Nina Khrushchev (left), the wife of Soviet leader Nikita Khrushchev, shakes hands with Jackie Kennedy in Vienna in 1961. (Central Press/Getty Images)

Mitt Romney didn’t speak at the Alfalfa Club Saturday night, so he couldn’t bring down the house the way former secretary of state Henry Kissinger did.

Still, he got a fine hand from the lunch crowd Friday at the JW Marriott hotel with a not-all-that-old joke. The lunch, to thank 150 or so mega-donors and including with various members of Congress and pals, was put on by Bill Marriott and Catherine Reynolds.

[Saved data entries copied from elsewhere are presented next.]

Lemma prune_filter h w (n : nat) (l : list (Z * Z)) :
  (n <= length l)%nat ->
  prune h w n l = Ok (filter (inside h w) (take n l) ++ drop n l).
Proof.
  revert l. induction n as [|n IH]; intros l Hn; simpl.
  - rewrite drop_0. reflexivity.
  - destruct (lookup_lt_is_Some_2 l n) as [x Hx]; [lia|].
    rewrite Hx. rewrite (take_S_r _ _ _ Hx), filter_app.
    destruct (outside h w x) eqn:Hout.
    + rewrite IH by (rewrite length_delete by eauto; lia).
      rewrite delete_take_drop.
      rewrite take_app_le by (rewrite length_take; lia).
      rewrite take_take, Nat.min_id.
      rewrite drop_app_length' by (rewrite length_take; lia).
      rewrite filter_cons_False by (apply outside_true; exact Hout).
      rewrite filter_nil, app_nil_r. reflexivity.
    + rewrite IH by lia.
      rewrite filter_cons_True by (apply outside_false; exact Hout).
      rewrite filter_nil, (drop_S _ _ _ Hx), <- app_assoc. reflexivity.
Qed.

Lemma get_neighbors_filter (i j h w : Z) :
  get_neighbors i j h w = Ok (filter (inside h w) (samples i j)).
Proof.
  unfold get_neighbors. rewrite prune_filter by reflexivity.
  simpl take. simpl drop. rewrite app_nil_r. reflexivity.
Qed.

(** ** One epoch as a function of the grid before it *)

Lemma wf_epoch_step class_n a : wf_array (epoch_step class_n a).
Proof. unfold wf_array. simpl. rewrite length_fmap, length_seq. reflexivity. Qed.

Lemma flat_index_lt (h w i j : nat) :
  (i < h)%nat -> (j < w)%nat -> (i * w + j < h * w)%nat.
Proof. nia. Qed.

Lemma cell_epoch_step class_n a i j :
  inside (height a) (width a) (i, j) ->
  cell (epoch_step class_n a) (i, j) = new_label class_n a i j.
Proof.
  unfold inside, height, width, cell. simpl. intros [Hi Hj].
  rewrite list_lookup_fmap, lookup_seq_lt by (apply flat_index_lt; lia).
  simpl. rewrite Nat.div_add_l, Nat.div_small, Nat.add_0_r by lia.
  rewrite Nat.add_comm, Nat.Div0.mod_add, Nat.mod_small by lia.
  rewrite !Z2Nat.id by lia. reflexivity.
Qed.

Lemma norm_index_inside (n : nat) (i : Z) :
  0 <= i < Z.of_nat n -> norm_index n i = Some (Z.to_nat i).
Proof. intros H. unfold norm_index. rewrite decide_True by exact H. reflexivity. Qed.

Lemma offset_inside a p :
  inside (height a) (width a) p ->
  offset a p = Some (Z.to_nat p.1 * shape1 a + Z.to_nat p.2)%nat.
Proof.
  intros [H1 H2]. unfold offset.
  rewrite (norm_index_inside _ _ H1), (norm_index_inside _ _ H2). reflexivity.
Qed.

Lemma offset_inside_lt a p :
  inside (height a) (width a) p ->
  (Z.to_nat p.1 * shape1 a + Z.to_nat p.2 < shape0 a * shape1 a)%nat.
Proof.
  intros [H1 H2]. unfold height, width in *. apply flat_index_lt; lia.
Qed.

Lemma neighborhood_inside a i j :
  Forall (inside (height a) (width a)) (neighborhood a i j).
Proof.
  apply Forall_forall. intros p Hp.
  apply list_elem_of_filter in Hp as [Hp _]. exact Hp.
Qed.

Section Reads.
Variables (σ : heap) (src : loc) (a : ndarray).
Hypothesis Hsrc : σ !! src = Some a.
Hypothesis Hwf : wf_array a.

Lemma deref_ok : deref src σ = (Ok a, σ).
Proof. unfold deref. rewrite Hsrc. reflexivity. Qed.

Lemma shape_ok : shape src σ = (Ok (height a, width a), σ).
Proof. unfold shape. rewrite (bind_ok _ _ _ _ _ deref_ok). reflexivity. Qed.

Lemma getitem_ok p :
  inside (height a) (width a) p -> getitem src p σ = (Ok (cell a p), σ).
Proof.
  intros Hp. unfold getitem. rewrite (bind_ok _ _ _ _ _ deref_ok).
  rewrite (offset_inside _ _ Hp). unfold cell.
  destruct (lookup_lt_is_Some_2 (data a)
              (Z.to_nat p.1 * shape1 a + Z.to_nat p.2)) as [v Hv].
  { rewrite Hwf. apply offset_inside_lt, Hp. }
  rewrite Hv. reflexivity.
Qed.

Lemma read_all_ok (ps : list (Z * Z)) :
  Forall (inside (height a) (width a)) ps ->
  read_all src ps σ = (Ok (cell a <$> ps), σ).
Proof.
  induction 1 as [|p ps Hp _ IH]; simpl; [reflexivity|].
  rewrite (bind_ok _ _ _ _ _ (getitem_ok p Hp)).
  rewrite (bind_ok _ _ _ _ _ IH). reflexivity.
Qed.

Lemma cost_ok (i j c src_val : Z) :
  src_val = cell a (i, j) ->
  cost c src_val src (neighborhood a i j) σ = (Ok (cost_at a i j c), σ).
Proof.
  intros ->. unfold cost.
  rewrite (bind_ok _ _ _ _ _ (read_all_ok _ (neighborhood_inside a i j))).
  reflexivity.
Qed.
End Reads.

(** ** The loops of one epoch *)

Lemma lookup_epoch_step class_n a (i j : nat) :
  (i < shape0 a)%nat -> (j < shape1 a)%nat ->
  data (epoch_step class_n a) !! (i * shape1 a + j)%nat
  = Some (new_label class_n a (Z.of_nat i) (Z.of_nat j)).
Proof.
  intros Hi Hj. simpl.
  rewrite list_lookup_fmap, lookup_seq_lt by (apply flat_index_lt; lia).
  simpl. rewrite Nat.div_add_l, Nat.div_small, Nat.add_0_r by lia.
  rewrite Nat.add_comm, Nat.Div0.mod_add, Nat.mod_small by lia.
  reflexivity.
Qed.

Lemma filled_all class_n a dat :
  filled class_n a (shape0 a * shape1 a) dat ->
  dat = data (epoch_step class_n a).
Proof.
  intros [Hlen Hk]. apply list_eq. intros k.
  destruct (decide (k < shape0 a * shape1 a)%nat) as [Hlt|Hge]; [auto|].
  rewrite !lookup_ge_None_2; [reflexivity| |lia].
  pose proof (wf_epoch_step class_n a) as Hwf. unfold wf_array in Hwf.
  simpl shape0 in Hwf. simpl shape1 in Hwf. lia.
Qed.

Lemma filled_step class_n a (i j : nat) dat :
  (i < shape0 a)%nat -> (j < shape1 a)%nat ->
  filled class_n a (i * shape1 a + j) dat ->
  filled class_n a (i * shape1 a + S j)
    (<[(i * shape1 a + j)%nat := new_label class_n a (Z.of_nat i) (Z.of_nat j)]> dat).
Proof.
  intros Hi Hj [Hlen Hk]. split; [rewrite length_insert; exact Hlen|].
  intros k Hlt. destruct (decide (k = i * shape1 a + j)%nat) as [->|Hne].
  - rewrite list_lookup_insert_eq by (rewrite Hlen; apply flat_index_lt; lia).
    symmetry. apply lookup_epoch_step; assumption.
  - rewrite list_lookup_insert_ne by congruence. apply Hk. lia.
Qed.

(** A write into the array allocated last. *)
Lemma setitem_last (σ0 : heap) (d : ndarray) (p : Z * Z) (v : Z) :
  inside (height d) (width d) p ->
  setitem (length σ0) p v (σ0 ++ [d])
  = (Ok tt,
     σ0 ++ [{| shape0 := shape0 d; shape1 := shape1 d;
               data := <[(Z.to_nat p.1 * shape1 d + Z.to_nat p.2)%nat := v]>
                         (data d) |}]).
Proof.
  intros Hp. unfold setitem.
  assert (Hd : deref (length σ0) (σ0 ++ [d]) = (Ok d, σ0 ++ [d])).
  { unfold deref. rewrite lookup_app_r, Nat.sub_diag by lia. reflexivity. }
  rewrite (bind_ok _ _ _ _ _ Hd), (offset_inside _ _ Hp).
  unfold store. rewrite decide_True by (rewrite length_app; simpl; lia).
  rewrite insert_app_r_alt, Nat.sub_diag by lia. reflexivity.
Qed.

Section Epoch.
Variables (class_n : Z) (src : loc) (a : ndarray) (σ0 : heap).
Hypothesis Hsrc : σ0 !! src = Some a.
Hypothesis Hwf : wf_array a.
Hypothesis Hclass : 1 <= class_n.

Lemma src_in_extended d : (σ0 ++ [d]) !! src = Some a.
Proof. rewrite lookup_app_l by (eapply lookup_lt_Some, Hsrc). exact Hsrc. Qed.

Lemma class_loop_ok σ i j costs :
  σ !! src = Some a ->
  inside (height a) (width a) (i, j) ->
  length costs = Z.to_nat class_n ->
  for_each (range class_n)
    (fun class_i costs =>
       let* src_val := getitem src (i, j) in
       let* c := cost class_i src_val src (neighborhood a i j) in
       lift (setitem1 costs class_i c))
    costs σ
  = (Ok (cost_at a i j <$> range class_n), σ).
Proof.
  intros Hσ Hin Hlen.
  match goal with |- for_each _ ?b _ _ = _ => set (body := b) end.
  destruct (for_range_inv
    (fun k (cs : list Z) σ' =>
       σ' = σ /\ length cs = Z.to_nat class_n
       /\ forall m, (m < k)%nat -> cs !! m = Some (cost_at a i j (Z.of_nat m)))
    class_n body costs σ)
    as (cs & σ' & Hrun & -> & Hlen' & Hcs).
  - split; [reflexivity|]. split; [exact Hlen|]. intros m Hm. lia.
  - intros k cs σ1 Hk (-> & Hl & Hcs).
    eexists _, _. split.
    + unfold body.
      rewrite (bind_ok _ _ _ _ _ (getitem_ok _ _ _ Hσ Hwf _ Hin)).
      rewrite (bind_ok _ _ _ _ _ (cost_ok _ _ _ Hσ Hwf i j _ _ eq_refl)).
      unfold setitem1.
      rewrite norm_index_inside by lia. rewrite Nat2Z.id. reflexivity.
    + split; [reflexivity|]. split; [rewrite length_insert; exact Hl|].
      intros m Hm. destruct (decide (m = k)) as [->|Hne].
      * apply list_lookup_insert_eq. lia.
      * rewrite list_lookup_insert_ne by congruence. apply Hcs. lia.
  - rewrite Hrun. f_equal. f_equal. apply list_eq. intros m.
    destruct (decide (m < Z.to_nat class_n)%nat) as [Hlt|Hge].
    + rewrite (Hcs _ Hlt), list_lookup_fmap, lookup_range by exact Hlt.
      reflexivity.
    + rewrite !lookup_ge_None_2; [reflexivity| |lia].
      rewrite length_fmap, length_range. lia.
Qed.

Lemma pixel_ok (i j : nat) costs dat :
  (i < shape0 a)%nat -> (j < shape1 a)%nat ->
  length costs = Z.to_nat class_n ->
  length dat = (shape0 a * shape1 a)%nat ->
  pixel src (length σ0) class_n (height a) (width a) (Z.of_nat i) (Z.of_nat j) costs
    (σ0 ++ [with_data a dat])
  = (Ok (cost_at a (Z.of_nat i) (Z.of_nat j) <$> range class_n),
     σ0 ++ [with_data a (<[(i * shape1 a + j)%nat :=
                      new_label class_n a (Z.of_nat i) (Z.of_nat j)]> dat)]).
Proof.
  intros Hi Hj Hlen Hdat. unfold pixel.
  assert (Hin : inside (height a) (width a) (Z.of_nat i, Z.of_nat j))
    by (unfold inside, height, width; simpl; lia).
  rewrite (bind_ok _ _ _ _ _ (lift_ok _ _ _ (get_neighbors_filter _ _ _ _))).
  fold (neighborhood a (Z.of_nat i) (Z.of_nat j)).
  rewrite (bind_ok _ _ _ _ _
             (class_loop_ok _ _ _ _ (src_in_extended _) Hin Hlen)).
  assert (Hne : cost_at a (Z.of_nat i) (Z.of_nat j) <$> range class_n <> []).
  { intros Heq. apply (f_equal length) in Heq.
    rewrite length_fmap, length_range in Heq. simpl in Heq. lia. }
  unfold np_argmin at 1.
  destruct (cost_at a (Z.of_nat i) (Z.of_nat j) <$> range class_n)
    as [|c0 cs] eqn:Hcosts; [congruence|].
  rewrite <- Hcosts. fold (new_label class_n a (Z.of_nat i) (Z.of_nat j)).
  rewrite (bind_ok _ _ _ _ _ (lift_ok _ _ _ eq_refl)).
  rewrite (bind_ok _ _ _ _ _ (setitem_last σ0 (with_data a dat) _ _ Hin)).
  unfold with_data. simpl. rewrite !Nat2Z.id. reflexivity.
Qed.
(** What a successful [resolveTargetDocument] holds. *)
Lemma resolveTargetDocument_Some (document : TextDocument) (raw : string)
    (info : TargetInfo) :
  resolveTargetDocument document raw = Normal (Some info) ->
  let pointerPart := pointerPartOf (Js.trim raw) in
  pointerDisplay info
  = (if Js.isEmpty pointerPart then EmptyString else "#" ++ pointerPart)
  /\ resolveUri document (filePartOf (Js.trim raw)) = Normal (Some (targetUri info))
  /\ openTextDocument (targetUri info) = Some (targetDocument info)
  /\ exists targetNode,
       findTargetNode (targetDocument info) (parseJsonPointer pointerPart)
       = Some targetNode
       /\ targetRange info = nodeRange (targetDocument info) targetNode
       /\ metadata info = extractSchemaMetadata targetNode.
Proof.
  unfold resolveTargetDocument, filePartOf, pointerPartOf, hashIndexOf.
  cbv zeta.
  destruct (resolveUri document _) as [[target|]|e]; cbn [bind];
    [|discriminate|discriminate].
  destruct (openTextDocument target) as [targetDoc|] eqn:Ho; [|discriminate].
  destruct (findTargetNode targetDoc _) as [targetNode|] eqn:Hf; [|discriminate].
  intros [= <-]. cbn [pointerDisplay targetUri targetDocument targetRange metadata].
  split; [now destruct (Js.isEmpty _)|].
  split; [reflexivity|]. split; [exact Ho|].
  now exists targetNode.
Qed.

Lemma resolveTargetDocument_None (document : TextDocument) (raw : string) :
  (resolveUri document (filePartOf (Js.trim raw)) = Normal None
   \/ exists target,
        resolveUri document (filePartOf (Js.trim raw)) = Normal (Some target)
        /\ (openTextDocument target = None
            \/ exists targetDoc,
                 openTextDocument target = Some targetDoc
                 /\ findTargetNode targetDoc
                      (parseJsonPointer (pointerPartOf (Js.trim raw))) = None)) ->
  resolveTargetDocument document raw = Normal None.
Proof.
  unfold resolveTargetDocument, filePartOf, pointerPartOf, hashIndexOf.
  cbv zeta.
  intros [H | (target & H & [Ho | (targetDoc & Ho & Hf)])]; rewrite H;
    cbn [bind]; [reflexivity | now rewrite Ho | now rewrite Ho, Hf].
Qed.

(** [resolveTargetDocument] throws exactly when the locator does. *)
Lemma resolveTargetDocument_Throw (document : TextDocument) (raw e : string) :
  resolveTargetDocument document raw = Throw e
  <-> resolveUri document (filePartOf (Js.trim raw)) = Throw e.
Proof.
  unfold resolveTargetDocument, filePartOf, pointerPartOf, hashIndexOf.
  cbv zeta.
  destruct (resolveUri document _) as [located|e']; cbn [bind];
    split; solve [discriminate | congruence].
Qed.

Lemma resolveReference_Some (document : TextDocument) (position : Position)
    (r : ResolvedReference) :
  resolveReference document position = Normal (Some r) ->
  exists node,
    getRefNodeAtPosition document position = Some node
    /\ refValue r = stringOfValue (value node)
    /\ Js.trim (refValue r) <> EmptyString
    /\ sourceRange r = nodeRange document node
    /\ resolveTargetDocument document (refValue r) = Normal (Some (resolved r)).
Proof.
  unfold resolveReference.
  destruct (getRefNodeAtPosition document position) as [node|]; [|discriminate].
  cbv zeta.
  destruct (Js.trim (stringOfValue (value node))) eqn:Ht; cbn [Js.isEmpty];
    [discriminate|].
  destruct (resolveTargetDocument document _) as [[info|]|e] eqn:Hr;
    cbn [bind]; [|discriminate|discriminate].
  intros [= <-]. exists node. cbn [refValue sourceRange resolved].
  rewrite Ht. repeat split; [discriminate | exact Hr].
Qed.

Romney started off by saying that people ask him all the time what, if he had won in November, he would be doing differently from Obama.

“That reminds me of a story,” he said, pitching a variant of a joke about someone asking a famous leader how world history would very different had Soviet Premier Nikita Khrushchev been assassinated in 1963 instead of John Kennedy.

(Various iterations have Richard Nixon asking this of Mao, someone asking this of Gore Vidal and a student asking this of the last head of the Soviet Union, Mikhail Gobachev, or of Soviet leader Leonid Brezhnev.)

The answer, always after much rumination, is that one can’t be sure, “But I don’t think Aristotle Onassis would have married Mrs. Khrushchev.”

We were told it brought down the house — a very friendly crowd indeed.